- **ASSIGNED TASK**: Taking the line that contains "name : string;" as the first, copy each line exactly up to and including the last line below.

[Saved data entries]
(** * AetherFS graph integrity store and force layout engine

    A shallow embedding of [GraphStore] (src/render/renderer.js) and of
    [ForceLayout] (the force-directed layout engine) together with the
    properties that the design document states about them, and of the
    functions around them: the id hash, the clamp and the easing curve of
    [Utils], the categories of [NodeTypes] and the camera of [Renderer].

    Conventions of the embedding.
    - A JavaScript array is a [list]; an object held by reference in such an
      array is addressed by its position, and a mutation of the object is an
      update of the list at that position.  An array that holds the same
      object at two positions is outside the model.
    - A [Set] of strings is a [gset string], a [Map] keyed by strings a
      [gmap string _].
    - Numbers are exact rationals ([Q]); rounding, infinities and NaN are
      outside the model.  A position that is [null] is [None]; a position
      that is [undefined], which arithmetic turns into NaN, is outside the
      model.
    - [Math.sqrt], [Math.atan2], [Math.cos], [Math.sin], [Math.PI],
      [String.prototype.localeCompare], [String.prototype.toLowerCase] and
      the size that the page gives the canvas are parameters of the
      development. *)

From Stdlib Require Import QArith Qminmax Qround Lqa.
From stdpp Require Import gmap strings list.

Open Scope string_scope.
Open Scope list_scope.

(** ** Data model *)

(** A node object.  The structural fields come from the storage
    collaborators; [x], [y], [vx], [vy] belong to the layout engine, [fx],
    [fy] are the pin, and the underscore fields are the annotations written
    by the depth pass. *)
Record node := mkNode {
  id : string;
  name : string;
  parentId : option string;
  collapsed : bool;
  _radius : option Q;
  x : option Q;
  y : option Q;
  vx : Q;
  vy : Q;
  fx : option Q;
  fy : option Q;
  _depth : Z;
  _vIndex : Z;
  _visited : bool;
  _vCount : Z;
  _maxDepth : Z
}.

- **RESULT FOR THIS TASK**:
  name : string;
  parentId : option string;
  collapsed : bool;
  _radius : option Q;
  x : option Q;
  y : option Q;
  vx : Q;
  vy : Q;
  fx : option Q;
  fy : option Q;
  _depth : Z;
  _vIndex : Z;
  _visited : bool;
  _vCount : Z;
  _maxDepth : Z
}.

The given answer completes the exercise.